Igor suggested there is potentially two issues here.

One is OC cards having potato GPU chips on them (not binned properly or at all). This one seems either downplayed or not mentioned at all by the reviewers.

The other is the capacitor issue, lower binned chips will need more voltage/power to hit same clocks so naturally would stress these capacitors more.
 
As I said in the other thread not sure this is the problem - I'm far from an expert on them but it doesn't make much sense to me - usually these capacitors are there to extend the tolerances of the GPU and it will generally work even without them - even a basic capacitor would give considerable filtering capabilities here. The symptoms of them not being upto the task would normally be more in the realm of crashing 1 in 10,000 times kind of thing. The MLCC types tend to be a bit better for filtering high frequency noise/instantaneous current demand and the tants a bit better for help with longer demands for power (though that would mostly be handled elsewhere - but the tants are more local to the demand). Then there is a whole load of ESR related stuff that I barely understand.

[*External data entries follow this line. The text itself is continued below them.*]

(* ===== verification/RateLimiting.v ===== *)
(** * Rate limits

    [warpgate-core/src/rate_limiting]: a limiter per user, per target and for the whole
    gateway, shared by the streams it limits; the registry that keeps them in step with
    the database; and the three cells of a stream that are pointed at them.  How a
    limiter paces bytes is the [governor] crate's and is not modelled; its quota is. *)

From Stdlib Require Import ZArith Lia.
From stdpp Require Import base tactics gmap strings numbers option list.
From S2P Require Import Prelude Hoare Types AuthState Entities Fixtures.

Local Open Scope Z_scope.

(** ** Limiters *)

(** [assert_valid_quota]: a [NonZeroU32]. *)
Definition assert_valid_quota (v : Z) : result WarpgateError Z :=
  if v =? 0 then Err (RateLimiterInvalidQuota v) else Ok v.

(** [new_rate_limiter]: the burst less the quota is itself turned into a [NonZeroU32]
    and unwrapped. *)
Definition new_rate_limiter (bytes_per_second : Z) : result WarpgateError Z :=
  let max_cells := u32_max in
  if max_cells - bytes_per_second =? 0 then Err Panicked else Ok bytes_per_second.

(** [WarpgateRateLimiter::unlimited], [limited] and [new]. *)
Definition unlimited : WarpgateRateLimiter :=
  {| rl_bytes_per_second := None; rl_poisoned := false |}.

Definition limited (bytes_per_second : Z) : result WarpgateError WarpgateRateLimiter :=
  match new_rate_limiter bytes_per_second with
  | Ok b => Ok {| rl_bytes_per_second := Some b; rl_poisoned := false |}
  | Err er => Err er
  end.

Definition limiter_new (bytes_per_second : option Z) : result WarpgateError WarpgateRateLimiter :=
  match bytes_per_second with
  | Some bytes =>
      match assert_valid_quota bytes with
      | Ok b => limited b
      | Err er => Err er
      end
  | None => Ok unlimited
  end.

(** [limiter.lock().replace(quota)]: locking a poisoned mutex panics, and a panic while
    it is held poisons it. *)
Definition limiter_replace (bytes_per_second : option Z) (l : WarpgateRateLimiter)
    : WarpgateRateLimiter * result WarpgateError unit :=
  if rl_poisoned l then (l, Err Panicked)
  else
    match bytes_per_second with
    | None => ({| rl_bytes_per_second := None; rl_poisoned := false |}, Ok tt)
    | Some bytes =>
        match assert_valid_quota bytes with
        | Err er => (l, Err er)
        | Ok bps =>
            match new_rate_limiter bps with
            | Ok b => ({| rl_bytes_per_second := Some b; rl_poisoned := false |}, Ok tt)
            | Err er => ({| rl_bytes_per_second := rl_bytes_per_second l; rl_poisoned := true |},
                         Err er)
            end
        end
    end.

(** The same on the shared limiter at [loc]. *)
Definition replace_shared (loc : nat) (quota : option Z) : M World unit :=
  r ← locked (fun w =>
    match limiter_heap (limits w) !! loc with
    | Some l => let '(l', r) := limiter_replace quota l in
                (set_limiter_heap (<[loc := l']> (limiter_heap (limits w))) w, r)
    | None => (w, Ok tt)
    end);
  lift r.

(** [SharedWarpgateRateLimiter::new]. *)
Definition share (l : WarpgateRateLimiter) : M World nat :=
  locked (fun w => (set_next_loc (S (next_loc w))
                      (set_limiter_heap (<[next_loc w := l]> (limiter_heap (limits w))) w),
                    next_loc w)).

(** ** The registry *)

Definition global_quota : M World (option Z) :=
  parameters ← get_parameters;
  mret (as_u32 <$> pa_rate_limit_bytes_per_second parameters).

Definition quota_for_user (user_id : Uuid) : M World (option Z) :=
  user ← db_read (fun w => List.find (fun u => bool_decide (u_id u = user_id)) (users w));
  mret (as_u32 <$> (user ≫= u_rate_limit_bytes_per_second)).

Definition quota_for_target (target_id : Uuid) : M World (option Z) :=
  target ← db_read (fun w => List.find (fun tg => bool_decide (t_id tg = target_id)) (targets w));
  mret (as_u32 <$> (target ≫= t_rate_limit_bytes_per_second)).

(** [RateLimiterRegistry::refresh]. *)
Definition refresh : M World unit :=
  quota ← global_quota;
  registry ← locked (fun w => (w, limits w));
  _ ← replace_shared (global_rate_limiter registry) quota;
  _ ← for_each (map_to_list (user_rate_limiters registry)) (fun p =>
        quota ← quota_for_user p.1;
        replace_shared p.2 quota);
  for_each (map_to_list (target_rate_limiters registry)) (fun p =>
    quota ← quota_for_target p.1;
    replace_shared p.2 quota).

(** [RateLimiterRegistry::user] and [target]. *)
Definition user_limiter (user_id : Uuid) : M World nat :=
  known ← locked (fun w => (w, user_rate_limiters (limits w) !! user_id));
  match known with
  | Some loc => mret loc
  | None =>
      quota ← quota_for_user user_id;
      rate_limiter ← lift (limiter_new quota);
      loc ← share rate_limiter;
      _ ← locked (fun w =>
        (set_user_rate_limiters (<[user_id := loc]> (user_rate_limiters (limits w))) w, tt));
      mret loc
  end.

Definition target_limiter (target_id : Uuid) : M World nat :=
  known ← locked (fun w => (w, target_rate_limiters (limits w) !! target_id));
  match known with
  | Some loc => mret loc
  | None =>
      quota ← quota_for_target target_id;
      rate_limiter ← lift (limiter_new quota);
      loc ← share rate_limiter;
      _ ← locked (fun w =>
        (set_target_rate_limiters (<[target_id := loc]> (target_rate_limiters (limits w))) w, tt));
      mret loc
  end.

(** ** The limits of a stream *)

(** [SwappableLimiterCellHandle::replace]. *)
Definition cell_replace (cell : nat) (limiter : option nat) : M World unit :=
  locked (fun w => (set_limiter_cells (<[cell := limiter]> (limiter_cells (limits w))) w, tt)).

(** [RateLimiterRegistry::global]. *)
Definition global_limiter : M World nat := locked (fun w => (w, global_rate_limiter (limits w))).

Definition update_user_rate_limiter (user_info : option AuthStateUserInfo)
    (handle : RateLimiterStackHandle) : M World unit :=
  _ ← match user_info with
      | Some info =>
          limiter ← user_limiter (ui_id info);
          cell_replace (sh_user handle) (Some limiter)
      | None => cell_replace (sh_user handle) None
      end;
  global ← global_limiter;
  cell_replace (sh_global handle) (Some global).

Definition update_target_rate_limiter (target : option Uuid) (handle : RateLimiterStackHandle)
    : M World unit :=
  match target with
  | Some id =>
      limiter ← target_limiter id;
      cell_replace (sh_target handle) (Some limiter)
  | None => cell_replace (sh_target handle) None
  end.

Definition update_global_rate_limiter (handle : RateLimiterStackHandle) : M World unit :=
  global ← global_limiter;
  cell_replace (sh_global handle) (Some global).

(** [stack_rate_limiters]: three empty cells. *)
Definition stack_rate_limiters : M World RateLimiterStackHandle :=
  locked (fun w =>
    let n := next_loc w in
    (set_next_loc (n + 3) (set_limiter_cells
       (<[n := None]> (<[(n + 1)%nat := None]> (<[(n + 2)%nat := None]>
          (limiter_cells (limits w))))) w),
     {| sh_global := n; sh_user := n + 1; sh_target := n + 2 |})).

(** ** The limits of a session *)

(** The state of a session, under its lock. *)
Definition with_handles (hs : list RateLimiterStackHandle) (s : UserSessionState)
    : UserSessionState :=
  {| sn_user_info := sn_user_info s; sn_target := sn_target s; sn_closed := sn_closed s;
     sn_rate_limiter_handles := hs |}.

Definition session_state (loc : nat) : M World UserSessionState :=
  found ← locked (fun w => (w, session_heap (sessions w) !! loc));
  match found with
  | Some s => mret s
  | None => throw Panicked
  end.

Definition update_session (loc : nat) (f : UserSessionState -> UserSessionState) : M World unit :=
  locked (fun w => (set_session_heap (alter f loc (session_heap (sessions w))) w, tt)).

(** [update_session_rate_limiters]: the handles are taken out of the state and put back
    whatever the loop returns; a panic unwinds past the putting back. *)
Definition update_session_rate_limiters (loc : nat) : M World unit :=
  s ← session_state loc;
  let handles := sn_rate_limiter_handles s in
  _ ← update_session loc (with_handles []);
  r ← attempt (for_each handles (fun handle =>
        _ ← update_user_rate_limiter (sn_user_info s) handle;
        _ ← update_target_rate_limiter (sn_target s) handle;
        update_global_rate_limiter handle));
  match r with
  | Err Panicked => throw Panicked
  | _ =>
      _ ← update_session loc (with_handles handles);
      lift r
  end.

(** [apply_new_rate_limits]. *)
Definition apply_new_rate_limits : M World unit :=
  _ ← refresh;
  user_sessions ← locked (fun w => (w, map_to_list (node_sessions (sessions w))));
  for_each user_sessions (fun p => update_session_rate_limiters p.2).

On a crowded PCB like Ampere I can see these capacitors being more critical but I would still expect issues related to them being insufficient or even missing to be more the order of very random and fairly rare crashes not something that is easily reproducible or someone has really screwed up on the design and you'd likely see the FE cards have some degree of symptoms of it as well.

EDIT: My guess here would be that there is a fairly big variation in individual core ASIC quality and the binning of cores for OC models is insufficient to catch the full range resulting in some with marginal stability. (Hence why some people are finding you can turn down the voltage quite a lot with little or no impact on stability and performance).

Yep what I said in another thread as well, I remember my EVGA 970 FTW, crashed on its shipped configuration, this problem has happened for multiple generations, but it seems in this generation its affecting way more people, I think this is because the shipping config is pushing the chips very close to their limits, so the binning quality perhaps needs to be quite high to get the stability.
 
Igor suggested there is potentially two issues here.

Yeah it has to be more than just this - if it was just down to these capacitors, even if due to AIBs being cheap, it would be someone like me doing the engineering who knows enough to be dangerous not the work of someone (in reality a team) with years of engineering experience and qualifications.